What you should do:
Wherever the string "apply" turns up in the data, copy the whole line.

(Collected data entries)

◆ ◆ ◆ ◆ ◆

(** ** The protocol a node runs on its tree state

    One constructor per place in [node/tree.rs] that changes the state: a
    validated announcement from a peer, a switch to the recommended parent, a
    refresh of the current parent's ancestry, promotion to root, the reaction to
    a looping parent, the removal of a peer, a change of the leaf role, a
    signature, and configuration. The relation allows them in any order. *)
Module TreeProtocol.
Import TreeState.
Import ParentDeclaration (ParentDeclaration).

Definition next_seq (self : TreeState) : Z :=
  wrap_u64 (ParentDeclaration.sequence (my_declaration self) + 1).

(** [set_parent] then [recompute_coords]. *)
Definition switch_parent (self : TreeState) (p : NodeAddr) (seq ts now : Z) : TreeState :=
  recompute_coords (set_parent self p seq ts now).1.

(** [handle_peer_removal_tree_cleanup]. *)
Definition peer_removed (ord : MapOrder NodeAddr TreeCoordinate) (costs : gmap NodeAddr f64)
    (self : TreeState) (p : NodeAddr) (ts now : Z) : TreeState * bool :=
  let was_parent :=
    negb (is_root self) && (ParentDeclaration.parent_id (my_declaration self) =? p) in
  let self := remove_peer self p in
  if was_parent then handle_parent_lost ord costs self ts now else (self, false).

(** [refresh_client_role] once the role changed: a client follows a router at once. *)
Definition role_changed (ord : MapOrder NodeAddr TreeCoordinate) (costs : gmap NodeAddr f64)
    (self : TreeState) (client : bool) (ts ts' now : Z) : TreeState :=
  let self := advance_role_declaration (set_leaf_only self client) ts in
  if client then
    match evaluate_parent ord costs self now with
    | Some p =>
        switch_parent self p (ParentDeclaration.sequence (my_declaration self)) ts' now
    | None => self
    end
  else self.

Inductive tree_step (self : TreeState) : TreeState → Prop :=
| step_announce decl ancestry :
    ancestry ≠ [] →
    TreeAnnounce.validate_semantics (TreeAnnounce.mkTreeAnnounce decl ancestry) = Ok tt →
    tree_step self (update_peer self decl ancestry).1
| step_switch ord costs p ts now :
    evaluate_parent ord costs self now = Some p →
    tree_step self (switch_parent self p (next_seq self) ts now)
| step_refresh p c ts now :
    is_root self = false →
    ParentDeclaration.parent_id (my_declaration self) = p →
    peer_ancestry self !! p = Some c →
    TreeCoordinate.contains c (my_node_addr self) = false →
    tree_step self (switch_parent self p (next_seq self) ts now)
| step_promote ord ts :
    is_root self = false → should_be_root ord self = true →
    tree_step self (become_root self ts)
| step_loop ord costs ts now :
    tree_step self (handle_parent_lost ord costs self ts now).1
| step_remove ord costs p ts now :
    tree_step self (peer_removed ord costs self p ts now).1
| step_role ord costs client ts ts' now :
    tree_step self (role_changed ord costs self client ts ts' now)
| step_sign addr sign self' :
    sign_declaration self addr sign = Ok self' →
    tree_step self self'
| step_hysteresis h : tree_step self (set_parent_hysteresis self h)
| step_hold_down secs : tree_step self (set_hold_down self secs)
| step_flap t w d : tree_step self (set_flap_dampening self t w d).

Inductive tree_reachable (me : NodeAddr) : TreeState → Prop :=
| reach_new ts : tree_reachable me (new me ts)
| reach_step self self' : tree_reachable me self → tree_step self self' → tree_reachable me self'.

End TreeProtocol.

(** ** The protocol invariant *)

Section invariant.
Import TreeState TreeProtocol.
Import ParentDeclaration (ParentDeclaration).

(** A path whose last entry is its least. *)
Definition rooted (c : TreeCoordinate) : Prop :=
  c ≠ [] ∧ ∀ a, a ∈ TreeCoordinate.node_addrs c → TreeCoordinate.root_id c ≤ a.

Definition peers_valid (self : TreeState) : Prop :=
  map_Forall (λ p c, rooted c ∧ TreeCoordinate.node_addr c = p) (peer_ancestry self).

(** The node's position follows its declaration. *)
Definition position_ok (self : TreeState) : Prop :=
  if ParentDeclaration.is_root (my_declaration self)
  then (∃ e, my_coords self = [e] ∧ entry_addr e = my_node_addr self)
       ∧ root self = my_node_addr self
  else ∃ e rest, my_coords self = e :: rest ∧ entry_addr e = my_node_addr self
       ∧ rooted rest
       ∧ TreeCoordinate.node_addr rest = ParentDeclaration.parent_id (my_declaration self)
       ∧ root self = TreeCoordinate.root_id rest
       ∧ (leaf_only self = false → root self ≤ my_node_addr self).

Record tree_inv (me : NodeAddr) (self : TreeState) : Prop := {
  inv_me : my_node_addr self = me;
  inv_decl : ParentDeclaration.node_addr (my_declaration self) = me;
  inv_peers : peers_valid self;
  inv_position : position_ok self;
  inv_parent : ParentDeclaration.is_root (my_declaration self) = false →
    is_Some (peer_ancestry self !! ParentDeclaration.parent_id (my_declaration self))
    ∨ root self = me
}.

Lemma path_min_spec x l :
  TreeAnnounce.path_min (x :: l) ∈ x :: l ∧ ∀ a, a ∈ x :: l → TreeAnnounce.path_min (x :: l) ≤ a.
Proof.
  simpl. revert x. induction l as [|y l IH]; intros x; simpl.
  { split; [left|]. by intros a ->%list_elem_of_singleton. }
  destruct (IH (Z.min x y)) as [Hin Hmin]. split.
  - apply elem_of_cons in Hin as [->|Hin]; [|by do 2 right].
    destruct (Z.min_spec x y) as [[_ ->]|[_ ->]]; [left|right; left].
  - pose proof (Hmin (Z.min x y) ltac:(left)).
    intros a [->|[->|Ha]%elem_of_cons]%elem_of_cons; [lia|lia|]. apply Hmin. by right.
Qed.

◆ ◆ ◆ ◆ ◆

Problem solution:
  - apply elem_of_cons in Hin as [->|Hin]; [|by do 2 right].
    intros a [->|[->|Ha]%elem_of_cons]%elem_of_cons; [lia|lia|]. apply Hmin. by right.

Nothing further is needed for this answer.